O Tribunal Regional Eleitoral de Alagoas (TRE-AL) determinou, nesta semana, a remoção imediata de postagens publicadas em redes sociais que utilizavam inteligência artificial de forma irregular e veiculavam conteúdo desinformativo, associando o senador Renan Calheiros (MDB-AL) ao presidente da Câmara dos Deputados, Arthur Lira (PP-AL), em um contexto de campanha eleitoral na capital alagoana. A decisão, que atinge publicações impulsionadas por perfis ligados a grupos políticos locais, foi tomada após representação da coligação do candidato a prefeito de Maceió, JHC (PL), que apontou violação às regras eleitorais e à legislação de proteção de dados. O caso expõe o uso crescente de ferramentas de IA para manipular a opinião pública e a reação do Judiciário para coibir abusos no processo democrático.
A decisão do TRE-AL, assinada pelo juiz José Carlos Malta Marques, determina que as plataformas digitais retirem do ar, em até 24 horas, as postagens que associavam Renan Calheiros a Arthur Lira em um suposto esquema de favorecimento político, sem qualquer comprovação factual. As publicações, que utilizavam imagens e áudios gerados por inteligência artificial para simular diálogos e situações falsas, foram consideradas pela Justiça Eleitoral como “conteúdo desinformativo” e “propaganda irregular”, por violarem o artigo 9º da Resolução TSE nº 23.610/2019, que proíbe a veiculação de fatos sabidamente inverídicos. Além da remoção, o tribunal fixou multa diária de R$ 10 mil em caso de descumprimento, valor que pode ser elevado em caso de reincidência.
Impacto político e judicial
A decisão ocorre em um momento de acirramento da disputa eleitoral em Maceió, onde JHC busca a reeleição contra adversários que tentam associá-lo a figuras nacionais como Renan Calheiros e Arthur Lira, ambos com forte influência no estado. O uso de inteligência artificial para criar conteúdos falsos — como deepfakes e montagens de áudio — tem sido alvo crescente de fiscalização pelo Tribunal Superior Eleitoral (TSE), que desde 2022 intensificou as regras contra a desinformação. Em nota, a coligação de JHC celebrou a decisão, afirmando que “a Justiça Eleitoral age com rapidez para proteger a integridade do pleito e coibir práticas que atentam contra a democracia”. Por outro lado, representantes de grupos políticos adversários, que não tiveram seus nomes revelados, criticaram a medida como “censura prévia”, argumentando que as postagens seriam “críticas legítimas” ao governo municipal.
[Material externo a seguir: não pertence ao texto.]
(* ===== verification/OutboundTheorems.v ===== *)
(** * OutboundTheorems: the outbound thread's runs

    The outbound thread handles notes and engine events, flushes, sends heartbeats and
    closes; a run is any sequence of these steps ([outbound_] drains the notes, then a
    batch of events, then flushes).  Notes come as the protocol allows, TCP takes a
    prefix of what it is offered, and a session's 64-bit offsets do not run out. *)

From S2P Require Import Prelude Types WireCodec Clock OuchProto OuchCorrect Validation OrderEntry OuchResponder.
From S2P Require Import SoupProto SessionLog Inbound NoteProtocol Outbound OutboundStream.

(** ** What a note tells *)

(** A desk that knows at least as much. *)
Definition desk_le (d d' : Desk) : Prop :=
  dk_slots d ⊆ dk_slots d' /\ dk_sessions d ⊆ dk_sessions d' /\ dk_named d ⊆ dk_named d'.

Lemma out_inv_desk cap d d' s : desk_le d d' -> out_inv cap d s -> out_inv cap d' s.
Proof.
  intros (Hs & Hn & Hd) [[Hc Hse Hcl Ht] ? ? ?]. split; try done. split.
  - intros i c E Ho. destruct (Hc i c E Ho) as [? ? ? Hdk ?]. split; try done. by eapply lookup_weaken.
  - intros n se E. destruct (Hse n se E) as [? ? Hsd]. split; try done. intros slot Hsl. destruct (Hsd slot Hsl) as (x & Ex & Hx).
    exists x. split; [|done]. by eapply lookup_weaken.
  - intros i c E. destruct (Hcl i c E) as [?|?]; [by left|]. right. by apply Hd.
  - eapply Forall_impl; [exact Ht|]. intros x Hx. by apply Hd.
Qed.

Lemma login_desk_le d note :
  match note with DISCONNECTED _ _ => False | _ => note_allowed d note end -> desk_le d (desk_note note d).
Proof.
  destruct note as [id g|id conn seq|reason conn|]; cbn [desk_note note_allowed]; [done|..|done].
  - intros ((_ & Hf & _) & _ & Hs & _). split; [by apply insert_subseteq|]. split; [by apply insert_subseteq|]. by set_solver.
  - intros (_ & Hf & _). split; [by apply insert_subseteq|]. by split; [|set_solver].
Qed.

(** A fresh connection, for the thread. *)
Lemma fresh_conn_of cap d s conn d' :
  out_inv cap d s -> length (outbound_connections_ s) = kMaxConnections -> conn_fresh d conn ->
  dk_slots d' !! slot_of conn = Some conn -> fresh_conn d' s conn.
Proof.
  intros [[Hc _ Hcl Ht] _ _ _] Hlen ((Hp & Hlt & Hg) & Hfree & Hnew) Hd'. split; [done|]. split; [|split; [done|]].
  - clear Hc. unfold sent_on, taken_ok in *. induction (tcp_taken s) as [|[x bs] l IH]; [done|]. apply Forall_cons in Ht as [Hx Ht].
    rewrite filter_cons_False; [by apply IH|]. cbn in *. by intros ->.
  - destruct (lookup_lt_is_Some_2 (outbound_connections_ s) (slot_of conn)) as [c E]; [by rewrite Hlen|]. exists c. split; [done|]. split.
    + destruct (oc_open c) eqn:Ho; [|done]. pose proof (cl_desk _ _ _ _ _ _ (Hc _ _ E Ho)) as Hdk. congruence.
    + intros Heq. destruct (Hcl _ _ E) as [H0|Hn]; [congruence|]. apply Hnew. rewrite Heq in Hn.
      replace conn with (mkConnId (Z.of_nat (slot_of conn)) (conn_generation conn)); [done|]. destruct conn. unfold slot_of. cbn in *. f_equal. lia.
Qed.

Lemma free_session_of cap d s id conn d' :
  out_inv cap d s -> client_ok id -> dk_sessions d !! Z.to_nat id = None -> dk_sessions d' !! Z.to_nat id = Some conn ->
  free_session d' s id conn.
Proof.
  intros [[_ Hse _ _] Hl _ _] Hid Hfree Hd'. unfold client_ok, MAX_CLIENTS in Hid. split; [lia|]. split; [done|].
  destruct (lookup_lt_is_Some_2 (outbound_sessions_ s) (Z.to_nat id)) as [se E]; [rewrite Hl; lia|]. exists se. split; [done|].
  destruct (os_slot se) as [slot|] eqn:Hs; [|done]. destruct (sk_desk _ _ _ _ _ (Hse _ _ E) slot Hs) as (x & Ex & _). congruence.
Qed.

(** After [close_], the desk can forget the connection. *)
Lemma out_inv_disconnected cap d s id conn c :
  desk_wf d -> out_inv cap (mkDesk (dk_slots d) (dk_sessions d) (conn :: dk_named d)) s -> note_allowed d (DISCONNECTED id conn) ->
  outbound_connections_ s !! slot_of conn = Some c -> oc_closed_generation c = conn_generation conn ->
  out_inv cap (desk_note (DISCONNECTED id conn) d) s.
Proof.
  intros Hwf [[Hc Hse Hcl Ht] ? ? ?] ([Hp _] & Hown & Hlog & Hses) E Hg.
  assert (oc_open c = false) as Hclosed.
  { destruct (oc_open c) eqn:Ho; [|done]. destruct (Hc _ _ E Ho) as [_ Hgen _ Hdk _]. destruct Hgen. rewrite (Hown _ Hdk). done. }
  split; try done. split; cbn [desk_note dk_slots dk_sessions dk_named]; try done.
  - intros i x Ex Ho. destruct (Hc i x Ex Ho) as [? ? ? Hdk ?]. split; try done. cbn [dk_slots] in *.
    rewrite lookup_delete_ne; [done|]. intros <-. congruence.
  - intros n se Ese. destruct (Hse n se Ese) as [? Hslot Hsd]. split; try done. intros slot Hs. cbn [dk_sessions] in *.
    destruct (Hsd slot Hs) as (x & Ex & Hx). exists x. split; [|done]. destruct (Z.eqb_spec id 0) as [|Hid]; [done|].
    rewrite lookup_delete_ne; [done|]. intros <-. rewrite (Hlog Hid) in Ex. injection Ex as <-.
    destruct (Hslot slot Hs) as (c' & Ec' & Ho' & _). unfold slot_of in E. rewrite Hx in E. congruence.
Qed.

(** ** Runs *)

Record OutThread := mkThread { th_desk : Desk; th_responder : OuchResponder; th_out : Outbound }.

Definition OutThread_new : OutThread := mkThread Desk_new ∅ Outbound_new.

(** Every order answered belongs to one of the sessions. *)
Definition resp_clients (R : OuchResponder) : Prop := map_Forall (fun _ o => client_ok (rec_client_id (lr_record o))) R.

Lemma on_note_clients note ts R :
  resp_clients R -> client_ok (rec_client_id (note_record note)) ->
  resp_clients (on_note note ts R).2 /\ match (on_note note ts R).1 with None => True | Some r => client_ok (resp_client_id r) end.
Proof.
  intros H Hr. unfold on_note. destruct (note_kind note); cbn [fst snd resp_client_id].
  1, 2: split; [by apply map_Forall_insert_2|done].
  by split.
Qed.

Lemma resp_reduce_clients id o shares R : resp_clients R -> R !! id = Some o -> resp_clients (resp_reduce id o shares R).
Proof.
  intros H E. unfold resp_reduce. cbv zeta. destruct (_ =? 0); [by apply map_Forall_delete|].
  apply map_Forall_insert_2; [apply (H _ _ E)|done].
Qed.

Lemma on_event_clients ev ts R :
  resp_clients R ->
  resp_clients (on_event ev ts R).2 /\ match (on_event ev ts R).1 with None => True | Some r => client_ok (resp_client_id r) end.
Proof.
  intros H. unfold on_event. destruct (R !! _) as [o|] eqn:E; [|done]. pose proof (H _ _ E) as Ho.
  destruct (ev_type ev); cbn [fst snd resp_client_id].
  - split; [by apply map_Forall_insert_2|done].
  - destruct (R !! ev_orig_order_id ev) as [orig|] eqn:E2; [|done]. cbn [fst snd resp_client_id].
    split; [apply map_Forall_insert_2; [done|by apply map_Forall_delete]|done].
  - split; [by apply resp_reduce_clients|done].
  - split; [by apply resp_reduce_clients|done].
  - split; [by apply map_Forall_delete|done].
Qed.

Section Thread.
Context (k cap : Z) (Hk : 9 <= k) (Hcap : cap = 2 ^ k).
Context (rdtsc : nat -> Z) (tcp_send : nat -> ConnId -> list Z -> nat) (tcp_sendable : nat -> ConnId -> bool).
Hypothesis tcp_send_le : forall n conn bytes, (tcp_send n conn bytes <= length bytes)%nat.

(** What the thread may do next. *)
Inductive out_action :=
| act_note (note : ServerNote) (ts : Z)
| act_event (ev : EngineEvent) (t5 ts : Z)
| act_flush
| act_heartbeat (clock : TscClock) (now : Z)
| act_shutdown.

Definition action_ok (t : OutThread) (a : out_action) : Prop :=
  match a with
  | act_note note ts => note_allowed (th_desk t) note /\ gateway_ok note /\ is_u64 ts /\ room (th_out t)
  | act_event ev t5 ts => event_typed ev /\ is_u64 ts /\ room (th_out t)
  | _ => True
  end.

Definition out_act (a : out_action) (t : OutThread) : option OutThread :=
  let same (m : M Outbound unit) := (fun '(_, s) => mkThread (th_desk t) (th_responder t) s) <$> m (th_out t) in
  match a with
  | act_note note ts =>
      (fun '(R, s) => mkThread (desk_note note (th_desk t)) R s) <$> on_note_ rdtsc cap note ts (th_responder t) (th_out t)
  | act_event ev t5 ts => (fun '(R, s) => mkThread (th_desk t) R s) <$> send_event ev t5 ts (th_responder t) (th_out t)
  | act_flush => same (flush_ rdtsc tcp_send tcp_sendable)
  | act_heartbeat clock now => same (heartbeat_ clock now)
  | act_shutdown => same close_all
  end.

Record thread_inv (t : OutThread) : Prop := {
  ti_desk : desk_wf (th_desk t);
  ti_typed : resp_typed (th_responder t);
  ti_clients : resp_clients (th_responder t);
  ti_out : out_inv cap (th_desk t) (th_out t);
  ti_conns : length (outbound_connections_ (th_out t)) = kMaxConnections;
}.

Lemma OutThread_new_inv : thread_inv OutThread_new.
Proof.
  split; cbn [OutThread_new th_desk th_responder th_out]; [apply Desk_new_wf|apply map_Forall_empty|apply map_Forall_empty| |].
  - split; [|done..|constructor]. split; cbn -[replicate].
    + intros i c [-> _]%lookup_replicate. done.
    + intros n se [-> _]%lookup_replicate. split; cbn; done.
    + intros i c [-> _]%lookup_replicate. by left.
    + constructor.
  - apply length_replicate.
Qed.

(** A response goes on its session's log. *)
Lemma send_response_ok desk s r latency :
  desk_wf desk -> out_inv cap desk s -> room s ->
  match r with None => True | Some r => outbound_wf (resp_ouch r) end ->
  match r with None => True | Some r => client_ok (resp_client_id r) end ->
  out_ok cap desk (match r with Some r => send_ouch_ r latency | None => mret tt end) s (fun _ _ => True).
Proof.
  intros Hd H Hr Hwf Hc. destruct r as [r|]; [|by eexists _, _].
  destruct (lookup_lt_is_Some_2 (outbound_sessions_ s) (Z.to_nat (resp_client_id r))) as [se E].
  { rewrite (oi_sessions _ _ _ H). unfold client_ok, MAX_CLIENTS in Hc. lia. }
  eapply out_ok_weaken; [by eapply (send_ouch_ok k)|done].
Qed.

Lemma note_returns t note ts :
  thread_inv t -> note_allowed (th_desk t) note -> gateway_ok note -> is_u64 ts -> room (th_out t) ->
  exists t', out_act (act_note note ts) t = Some t' /\ thread_inv t'.
Proof.
  intros [Hd Ht Hc H Hl] Hok Hgw Hts Hr. pose proof (desk_note_wf _ _ Hd Hok) as Hd'. destruct t as [d R s]. cbn [th_desk th_responder th_out] in *.
  cbn [out_act th_desk th_responder th_out].
  enough (exists R' s', on_note_ rdtsc cap note ts R s = Some (R', s') /\ resp_typed R' /\ resp_clients R' /\
    out_inv cap (desk_note note d) s' /\ length (outbound_connections_ s') = length (outbound_connections_ s)) as (R' & s' & -> & ? & ? & ? & ?).
  { eexists. split; [done|]. split; cbn [th_desk th_responder th_out]; try done. congruence. }
  destruct note as [id g|id conn sequence|reason conn|id conn]; cbn [on_note_].
  - destruct Hgw as (Hg1 & Hg2 & Hg3). assert (client_ok (rec_client_id (note_record g))) as Hg4 by (rewrite Hg3; apply Hok). destruct (on_note_typed g ts R Ht Hg1 Hg2 Hts) as [Ht' Hwf]. destruct (on_note_clients g ts R Hc Hg4) as [Hc' Hcl].
    destruct (on_note g ts R) as [r R']. cbn [fst snd] in *. destruct (send_response_ok d s r None Hd H Hr Hwf Hcl) as (u & s' & E & H' & Hl' & _).
    rewrite (bind_Some _ _ _ _ _ E). by exists R', s'.
  - pose proof (login_desk_le d (LOGIN_ACCEPTED id conn sequence) Hok) as Hle. destruct Hok as (Hf & Hid & Hses & Hseq).
    destruct (login_accepted_ok k cap Hk Hcap _ rdtsc s id conn sequence (out_inv_desk _ _ _ _ Hle H)) as (u & s' & E & H' & Hl' & _).
    { eapply fresh_conn_of; [done|done|done|]. apply lookup_insert_eq. }
    { eapply free_session_of; [done|done|done|]. apply lookup_insert_eq. }
    { unfold is_u64 in Hseq. lia. }
    rewrite (bind_Some _ _ _ _ _ E). by exists R, s'.
  - pose proof (login_desk_le d (LOGIN_REJECTED reason conn) Hok) as Hle. pose proof (out_inv_desk _ _ _ _ Hle H) as H1.
    destruct (fresh_conn_of cap d s conn (desk_note (LOGIN_REJECTED reason conn) d) H Hl Hok (lookup_insert_eq _ _ _)) as (Hp & _ & Hdk & c & Ec & Ho & Hg).
    destruct (open_connection_ok k cap Hk _ rdtsc s conn c H1 Hp Ec Ho Hg Hdk) as (u & s1 & E1 & H1' & Hl1 & _ & _ & dirty & now & Ec1).
    destruct (send_login_rejected_ok k cap Hk _ s1 (conn_slot conn) _ reason H1' Hp Ec1 eq_refl eq_refl) as (u2 & s2 & E2 & H2 & Hl2 & _).
    rewrite (bind_Some _ _ _ _ _ E1), (bind_Some _ _ _ _ _ E2). exists R, s2. split; [done|]. split; [done|]. split; [done|]. split; [done|]. congruence.
  - pose proof Hok as ([Hp [Hlt _]] & _). set (d1 := mkDesk (dk_slots d) (dk_sessions d) (conn :: dk_named d)).
    assert (desk_wf d1) as Hd1. { destruct Hd as [Ha Hb]. split; [|done]. intros i x E. destruct (Ha i x E). by split; [right|]. }
    assert (out_inv cap d1 s) as H1. { eapply out_inv_desk; [|done]. split; [done|]. split; [done|]. cbn. set_solver. }
    destruct (lookup_lt_is_Some_2 (outbound_connections_ s) (slot_of conn)) as [c E]; [by rewrite Hl|].
    destruct (close_ok k cap Hk d1 s conn c H1 Hp) as (u & s' & E' & H' & Hl' & _ & _ & (c' & Ec' & Hg) & _); [left|done|].
    rewrite (bind_Some _ _ _ _ _ E'). exists R, s'. split; [done|]. split; [done|]. split; [done|]. split; [|done].
    by eapply out_inv_disconnected.
Qed.

Lemma event_returns t ev t5 ts :
  thread_inv t -> event_typed ev -> is_u64 ts -> room (th_out t) ->
  exists t', out_act (act_event ev t5 ts) t = Some t' /\ thread_inv t'.
Proof.
  intros [Hd Ht Hc H Hl] Hev Hts Hr. destruct t as [d R s]. cbn [th_desk th_responder th_out] in *.
  destruct (on_event_typed ev ts R Ht Hev Hts) as [Ht' Hwf]. destruct (on_event_clients ev ts R Hc) as [Hc' Hcl].
  cbn [out_act th_desk th_responder th_out]. unfold send_event. destruct (on_event ev ts R) as [r R']. cbn [fst snd] in *.
  destruct (send_response_ok d s r (event_latency ev t5) Hd H Hr Hwf Hcl) as (u & s' & E & H' & Hl' & _).
  rewrite (bind_Some _ _ _ _ _ E). eexists. split; [done|]. split; cbn [th_desk th_responder th_out]; try done. congruence.
Qed.

Lemma out_act_inv t a : thread_inv t -> action_ok t a -> exists t', out_act a t = Some t' /\ thread_inv t'.
Proof.
  intros H Ha. destruct a as [note ts|ev t5 ts| |clock now|]; cbn [action_ok] in Ha.
  - destruct Ha as (? & ? & ? & ?). by apply note_returns.
  - destruct Ha as (? & ? & ?). by apply event_returns.
  - destruct H as [Hd Ht Hc H Hl]. destruct (flush_ok k cap Hk Hcap _ Hd rdtsc tcp_send tcp_sendable tcp_send_le _ H) as (u & s' & E & H' & Hl' & _).
    cbn [out_act]. rewrite E. eexists. split; [done|]. split; try done. cbn [th_out]. congruence.
  - destruct H as [Hd Ht Hc H Hl]. destruct (heartbeat_ok k cap Hk _ _ clock now H) as (u & s' & E & H' & Hl' & _).
    cbn [out_act]. rewrite E. eexists. split; [done|]. split; try done. cbn [th_out]. congruence.
  - destruct H as [Hd Ht Hc H Hl].
    destruct (close_slots_ok k cap Hk _ Hd (Z.of_nat <$> seq 0 (length (outbound_connections_ (th_out t)))) (th_out t) H)
      as (u & s' & E & H' & Hl' & _). { apply Forall_fmap, Forall_seq. intros j Hj. cbn. lia. }
    cbn [out_act]. unfold close_all. rewrite gets_bind, E. eexists. split; [done|]. split; try done. cbn [th_out]. congruence.
Qed.
End Thread.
O caso também reacende o debate sobre a regulação da inteligência artificial no Brasil. Especialistas em direito digital apontam que a falta de uma lei específica para IA permite que ferramentas sejam usadas para criar desinformação de forma rápida e barata, sobrecarregando o Judiciário. “Decisões como essa do TRE-AL são importantes, mas ainda são paliativas. Precisamos de uma legislação que responsabilize plataformas e criadores de conteúdo por danos eleitorais”, afirma a advogada Maria Fernanda Oliveira, do Instituto de Defesa da Democracia. Enquanto isso, o TSE já anunciou que vai ampliar o monitoramento de postagens com IA durante as eleições municipais de 2024, com um sistema de alerta que identifica padrões de manipulação.
Panorama geral e precedentes
A decisão do TRE-AL se soma a uma série de medidas judiciais recentes no estado, que têm mirado a desinformação eleitoral. Em agosto, a Justiça Eleitoral já havia determinado a remoção de postagens que associavam o senador Renan Calheiros a Arthur Lira em um contexto de campanha para a prefeitura de Maceió, conforme noticiado pelo portal República do Povo. Na ocasião, o tribunal entendeu que as publicações violavam a legislação eleitoral ao usar dados falsos para influenciar o eleitorado. Outro caso emblemático foi a determinação de remoção de um post do próprio Renan Calheiros, que acusava Arthur Lira de irregularidades sem provas, gerando um ciclo de ações judiciais que expõe a polarização política em Alagoas.
O cenário reflete uma tendência nacional: de acordo com dados do TSE, o número de representações por desinformação nas eleições de 2024 já é 40% maior do que no pleito de 2020, impulsionado pelo uso de inteligência artificial e pelo aumento da polarização. Em Alagoas, a briga entre os grupos políticos de Renan Calheiros e Arthur Lira — ambos com forte base eleitoral — tem se intensificado, com acusações mútuas que frequentemente extrapolam os limites legais. A decisão do TRE-AL, portanto, não apenas corrige um caso específico, mas também sinaliza que a Justiça Eleitoral está atenta ao uso de novas tecnologias para manipular o debate público, estabelecendo um precedente importante para o restante da campanha em Maceió e em todo o Brasil.